Les accords de libre circulation offrent des opportunités à ceux qui se déplacent dans le contexte de catastrophes et de changements climatiques. Cependant, dans la pratique, il reste beaucoup à faire pour rendre la libre circulation accessible aux communautés touchées.

Les accords régionaux garantissant la libre circulation des personnes entre États peuvent potentiellement offrir à ceux qui traversent les frontières internationales dans le contexte des catastrophes et des changements climatiques des mécanismes leur permettant d'accéder à la sécurité et de rechercher des moyens de subsistance alternatifs. Contrairement à d'autres cadres plus limités de mobilité transfrontalière – tels que les cadres définissant la migration de main-d’œuvre ou la protection des réfugiés – qui exigent de satisfaire à des critères d'éligibilité spécifiques, les accords de libre circulation offrent généralement un accès beaucoup plus large à la circulation transfrontalière aux citoyens de pays appartenant à une même région (ou sous-région) particulière.

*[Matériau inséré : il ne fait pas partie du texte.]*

(** Two carries of anything a product can leave. *)
Lemma car_twice x : length x = 16%nat -> within (2 ^ 50) x ->
  exists o o', car25519 x = Some o /\ car25519 o = Some o' /\ tight o' /\ gval o' =p gval x.
Proof.
  intros Lx Hx. destruct (car_value x Lx Hx) as (o & E & Lo & Vo & Do). pose proof (carry_bound x Hx) as Hq. rewrite Lx, base16 in Hq.
  set (q := gval x / 2 ^ 256) in *. assert (within (2 ^ 50) o) as Ho.
  { rewrite Do. change (dig 16 (gval x)) with (gval x mod 65536 :: dig 15 (gval x / 65536)). cbn [bump].
    pose proof (Z.mod_pos_bound (gval x) 65536 ltac:(lia)). constructor; [lia|]. apply (list.Forall_impl _ _ _ (dig_range 15 (gval x / 65536))). cbn. lia. }
  destruct (car_value o Lo Ho) as (o' & E' & Lo' & Vo' & Do'). exists o, o'. split; [done|]. split; [done|].
  assert (- 1 <= gval o / 2 ^ 256 <= 1) as Hq'.
  { pose proof (Z.mod_pos_bound (gval x) (2 ^ 256) ltac:(lia)). rewrite Vo. split; [apply Z.div_le_lower_bound; lia|].
    apply Z.lt_succ_r, Z.div_lt_upper_bound; lia. }
  split; [rewrite Do'; by apply bump_tight|]. rewrite Vo', wrap256, Vo. apply wrap256.
Qed.

(** ** Products *)

Lemma gval_insert l (k : nat) x y : l !! k = Some x -> gval (<[k := y]> l) = gval l + base k * (y - x).
Proof.
  revert k. induction l as [|z l IH]; intros [|k] E; simplify_eq/=; [change (base 0) with 1; lia|]. rewrite (IH _ E), base_S. lia.
Qed.

Lemma within_insert b l (k : nat) y : within b l -> - b <= y <= b -> within b (<[k := y]> l).
Proof. intros Hl Hy. by apply Forall_insert. Qed.

Lemma mul_row a b t i c : limbs16 (2 ^ 18) a -> limbs16 (2 ^ 18) b -> length t = 31%nat -> within c t -> 0 <= c <= 2 ^ 44 -> 0 <= i < 16 ->
  exists t' ai, for_ (mul_step a b i) 0 16 t = Some t' /\ a !! Z.to_nat i = Some ai /\ length t' = 31%nat /\ within (c + 16 * 2 ^ 36) t' /\
    gval t' = gval t + base (Z.to_nat i) * (ai * gval b).
Proof.
  intros [La Ha] [Lb Hb] Lt Ht Hc Hi. destruct (aget_is_Some a i) as (ai & Ea & Ga); [lia|]. pose proof (Forall_lookup_1 _ _ _ _ Ha Ea) as Hai. cbn in Hai.
  destruct (for_inv (fun j t' => length t' = 31%nat /\ within (c + j * 2 ^ 36) t' /\
    gval t' = gval t + base (Z.to_nat i) * (ai * gval (take (Z.to_nat j) b))) (mul_step a b i) 16 0 t) as (t' & E & Lt' & Ht' & V).
  - split; [done|]. split; [apply (within_weaken _ _ _ Ht); lia|]. change (take (Z.to_nat 0) b) with (@nil Z). cbn [gval]. lia.
  - intros j t' Hj (Lt' & Ht' & V). destruct (aget_is_Some b j) as (bj & Eb & Gb); [lia|]. pose proof (Forall_lookup_1 _ _ _ _ Hb Eb) as Hbj. cbn in Hbj.
    destruct (aget_is_Some t' (i + j)) as (tij & Et & Gt); [lia|]. pose proof (Forall_lookup_1 _ _ _ _ Ht' Et) as Htij. cbn in Htij.
    unfold mul_step. rewrite Ga, Gb. cbn [mbind option_bind]. rewrite Gt. cbn [mbind option_bind].
    assert (- 2 ^ 36 <= ai * bj <= 2 ^ 36) as Hp by nia. rewrite (s64_small (ai * bj)), s64_small by lia. rewrite aset_in_range by lia.
    eexists. split; [done|]. split; [by rewrite length_insert|]. split.
    + apply within_insert; [apply (within_weaken _ _ _ Ht')|]; lia.
    + rewrite (gval_insert _ _ _ _ Et), V. replace (Z.to_nat (j + 1)) with (S (Z.to_nat j)) by lia. rewrite (take_S_r _ _ _ Eb), gval_app.
      rewrite length_take, Nat.min_l by lia. cbn [gval]. replace (base (Z.to_nat (i + j))) with (base (Z.to_nat i) * base (Z.to_nat j)).
      * ring.
      * unfold base. rewrite <- Z.pow_add_r by lia. f_equal. lia.
  - exists t', ai. rewrite take_ge in V by lia. change (0 + Z.of_nat 16) with 16 in Ht'. done.
Qed.

Lemma mul_rows a b : limbs16 (2 ^ 18) a -> limbs16 (2 ^ 18) b ->
  exists t, for_ (fun i t => for_ (mul_step a b i) 0 16 t) 0 16 (replicate 31 0) = Some t /\ length t = 31%nat /\ within (2 ^ 44) t /\
    gval t = gval a * gval b.
Proof.
  intros Ha Hb. destruct (for_inv (fun i t => length t = 31%nat /\ within (i * (16 * 2 ^ 36)) t /\ gval t = gval (take (Z.to_nat i) a) * gval b)
    (fun i t => for_ (mul_step a b i) 0 16 t) 16 0 (replicate 31 0)) as (t & -> & Lt & Ht & V).
  - split; [done|]. split; [by apply Forall_replicate|done].
  - intros i t Hi (Lt & Ht & V). destruct (mul_row a b t i _ Ha Hb Lt Ht) as (t' & ai & -> & Ea & Lt' & Ht' & V'); [lia..|].
    eexists. split; [done|]. split; [done|]. split; [apply (within_weaken _ _ _ Ht'); lia|]. rewrite V', V.
    replace (Z.to_nat (i + 1)) with (S (Z.to_nat i)) by lia. rewrite (take_S_r _ _ _ Ea), gval_app, length_take, Nat.min_l by (destruct Ha; lia).
    cbn [gval]. ring.
  - exists t. split; [done|]. split; [done|]. split; [apply (within_weaken _ _ _ Ht); lia|]. rewrite V. rewrite take_ge; [done|]. destruct Ha as [-> _]. lia.
Qed.

Lemma fold_loop t : length t = 31%nat ->
  for_ (fun i t => ti ← aget t i; u ← aget t (i + 16); aset t i (fold_limb ti u)) 0 15 t =
    Some (zip_with fold_limb (take 15 t) (drop 16 t) ++ drop 15 t).
Proof. intros Lt. do 31 (destruct t as [|? t]; [done|]). destruct t; [|done]. generalize fold_limb. intros f. lazy. reflexivity. Qed.

Lemma fold_limbs a b : length a = length b -> within (2 ^ 44) a -> within (2 ^ 44) b ->
  within (2 ^ 50) (zip_with fold_limb a b) /\ gval (zip_with fold_limb a b) = gval a + 38 * gval b.
Proof.
  intros Hl Ha. revert b Hl. induction Ha as [|x a Hx Ha IH]; intros [|y b] Hl Hb; try done; [split; [constructor|done]|].
  apply Forall_cons_1 in Hb as [Hy Hb]. injection Hl as Hl. destruct (IH b Hl Hb) as [H1 H2]. cbn [zip_with gval].
  assert (fold_limb x y = x + 38 * y) as -> by (unfold fold_limb; rewrite (s64_small (38 * y)), s64_small; lia).
  split; [constructor; [lia|done]|lia].
Qed.

Lemma gf_M_spec a b : loose16 a -> loose16 b -> exists o, gf_M a b = Some o /\ tight o /\ gval o =p gval a * gval b.
Proof.
  intros Ha Hb. unfold gf_M. destruct (mul_rows a b Ha Hb) as (t & -> & Lt & Ht & V). cbn [mbind option_bind]. rewrite fold_loop by done. cbn [mbind option_bind].
  destruct (lookup_lt_is_Some_2 t 15) as [t15 E15]; [lia|]. pose proof (Forall_lookup_1 _ _ _ _ Ht E15) as H15. cbn in H15.
  destruct (fold_limbs (take 15 t) (drop 16 t)) as [Hf Vf]; [rewrite length_take, length_drop; lia|by apply Forall_take|by apply Forall_drop|].
  assert (length (zip_with fold_limb (take 15 t) (drop 16 t)) = 15%nat) as Lz by (rewrite length_zip_with, length_take, length_drop; lia).
  rewrite (drop_S _ _ _ E15). rewrite take_app, Lz. change (16 - 15)%nat with 1%nat.
  change (take 1 (t15 :: drop 16 t)) with [t15]. rewrite (take_ge (zip_with _ _ _)) by lia.
  destruct (car_twice (zip_with fold_limb (take 15 t) (drop 16 t) ++ [t15])) as (o & o' & -> & E' & Ho & Vo).
  - rewrite length_app, Lz. done.
  - apply Forall_app. split; [done|]. apply Forall_singleton. lia.
  - cbn [mbind option_bind]. exists o'. split; [done|]. split; [done|]. rewrite Vo, <- V, gval_app, Lz, Vf. cbn [gval].
    rewrite <- (take_drop 15 t) at 3. rewrite gval_app, length_take, Nat.min_l, (drop_S _ _ _ E15) by lia. cbn [gval].
    exists (- (2 * gval (drop 16 t))). unfold p25519. change (base 15) with (2 ^ 240). lia.
Qed.

Lemma tight_limbs l : tight l -> limbs16 (2 ^ 17) l.
Proof. intros [Hl H]. split; [done|]. apply (list.Forall_impl _ _ _ H). cbn. lia. Qed.

Lemma tight_loose l : tight l -> loose16 l.
Proof. intros H. destruct (tight_limbs l H) as [Hl Hb]. split; [done|]. by apply (within_weaken (2 ^ 17)). Qed.

Lemma zip_limbs (f : Z -> Z -> Z) (g : Z -> Z -> Z) a b : length a = length b -> within (2 ^ 17) a -> within (2 ^ 17) b ->
  (forall x y, - 2 ^ 17 <= x <= 2 ^ 17 -> - 2 ^ 17 <= y <= 2 ^ 17 -> f x y = g x y /\ - 2 ^ 18 <= g x y <= 2 ^ 18) ->
  zip_with f a b = zip_with g a b /\ within (2 ^ 18) (zip_with g a b).
Proof.
  intros Hl Ha Hb Hf. revert b Hl Hb. induction Ha as [|x a Hx Ha IH]; intros [|y b] Hl Hb; try done; [split; [done|constructor]|].
  apply Forall_cons_1 in Hb as [Hy Hb]. injection Hl as Hl. destruct (IH b Hl Hb) as [H1 H2]. destruct (Hf x y Hx Hy) as [E Hr]. cbn [zip_with].
  rewrite E, H1. split; [done|]. by constructor.
Qed.

Lemma gf_A_spec a b : tight a -> tight b -> loose16 (gf_A a b) /\ gval (gf_A a b) = gval a + gval b.
Proof.
  intros [La Ha]%tight_limbs [Lb Hb]%tight_limbs.
  destruct (zip_limbs (fun x y => s64 (x + y)) Z.add a b) as [E H]; [congruence|done|done|intros; rewrite s64_small; lia|].
  unfold gf_A. rewrite E. split; [split; [rewrite length_zip_with; lia|done]|].
  assert (length a = length b) as Hl by congruence. clear - Hl. revert b Hl. induction a as [|x a IH]; intros [|y b] Hl; try done.
  injection Hl as Hl. cbn [zip_with gval]. rewrite IH by done. lia.
Qed.

Lemma gf_Z_spec a b : tight a -> tight b -> loose16 (gf_Z a b) /\ gval (gf_Z a b) = gval a - gval b.
Proof.
  intros [La Ha]%tight_limbs [Lb Hb]%tight_limbs.
  destruct (zip_limbs (fun x y => s64 (x - y)) Z.sub a b) as [E H]; [congruence|done|done|intros; rewrite s64_small; lia|].
  unfold gf_Z. rewrite E. split; [split; [rewrite length_zip_with; lia|done]|].
  assert (length a = length b) as Hl by congruence. clear - Hl. revert b Hl. induction a as [|x a IH]; intros [|y b] Hl; try done.
  injection Hl as Hl. cbn [zip_with gval]. rewrite IH by done. lia.
Qed.

Lemma sel25519_spec (r : bool) p q : length p = length q -> sel25519 p q (b2z r) = if r then (q, p) else (p, q).
Proof.
  intros Hl. unfold sel25519.
  assert (zip_with (fun pi qi => Z.lxor pi (Z.land (Z.lnot (b2z r - 1)) (Z.lxor pi qi))) p q = (if r then q else p) /\
    zip_with (fun pi qi => Z.lxor qi (Z.land (Z.lnot (b2z r - 1)) (Z.lxor pi qi))) p q = (if r then p else q)) as [-> ->]; [|by destruct r].
  revert q Hl. induction p as [|x p IH]; intros [|y q] Hl; try done; [by destruct r|]. injection Hl as Hl. destruct (IH q Hl) as [H1 H2].
  cbn [zip_with]. rewrite H1, H2. destruct r; cbn [b2z].
  - change (Z.lnot (1 - 1)) with (-1). rewrite !Z.land_m1_l. rewrite <- Z.lxor_assoc, Z.lxor_nilpotent, Z.lxor_0_l.
    by rewrite (Z.lxor_comm x y), <- Z.lxor_assoc, Z.lxor_nilpotent, Z.lxor_0_l.
  - change (Z.lnot (0 - 1)) with 0. by rewrite !Z.land_0_l, !Z.lxor_0_r.
Qed.

(** ** The inverse *)

(** The exponent after [k] rounds. *)
Fixpoint inv_exp (k : nat) : Z :=
  match k with
  | O => 1
  | S k => let a := 253 - Z.of_nat k in 2 * inv_exp k + if (a =? 2) || (a =? 4) then 0 else 1
  end.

Cependant, jusqu'à récemment, les accords de libre circulation n'avaient pas été élaborés pour prendre en compte les besoins spécifiques des « migrants climatiques ». Ils ont plutôt été conçus comme des outils pour faire progresser l'intégration régionale et le développement économique. L'importance accordée aux intérêts politiques et économiques des États dans les accords régionaux de libre circulation signifie que ceux-ci n'abordent généralement pas les problématiques ou les difficultés auxquelles se trouvent confrontées les communautés touchées par les catastrophes, les changements climatiques et la dégradation de l'environnement. Dans la pratique, l'accès à la libre circulation peut impliquer des exigences de documentation onéreuses ou être soumis aux politiques migratoires restrictives de chaque État. La libre circulation peut même être suspendue dans des situations qui impliquent des déplacements à grande échelle, comme à la suite d'une catastrophe.

En Afrique de l'Est, l'Autorité intergouvernementale pour le développement (Intergovernmental Authority on Development – IGAD) expérimente actuellement une approche plus progressiste de la libre circulation. En 2020, elle a adopté un nouveau protocole de libre circulation, l’IGAD Free Movement Protocol, qui comprend des dispositions spécifiques garantissant l'entrée et le séjour des personnes se déplaçant dans le contexte de catastrophes et de changements climatiques. Le protocole de libre circulation de l'IGAD nous permet d’imaginer ce qui pourrait être possible ailleurs. Des accords régionaux de libre circulation dans d'autres régions pourraient-ils être développés ou appliqués de manière à offrir aux communautés touchées par les changements climatiques de meilleures opportunités d’accéder à la sécurité et de garantir leur subsistance pour l’avenir ?

Opportunités

Les accords régionaux de libre circulation des personnes présentent un certain nombre d'avantages essentiels lorsqu’il s’agit de faciliter la mobilité transfrontalière dans le contexte des catastrophes et des changements climatiques. Outre des critères d'éligibilité peu restrictifs, ils offrent à ceux qui se déplacent des possibilités d'emploi, ainsi que des opportunités de faire du commerce et des affaires. Grâce à ces accords, les personnes touchées par les catastrophes et les changements climatiques pourraient donc bénéficier d’un accès à d'autres sources de revenus sur le long terme et à des moyens de subsistance plus durables.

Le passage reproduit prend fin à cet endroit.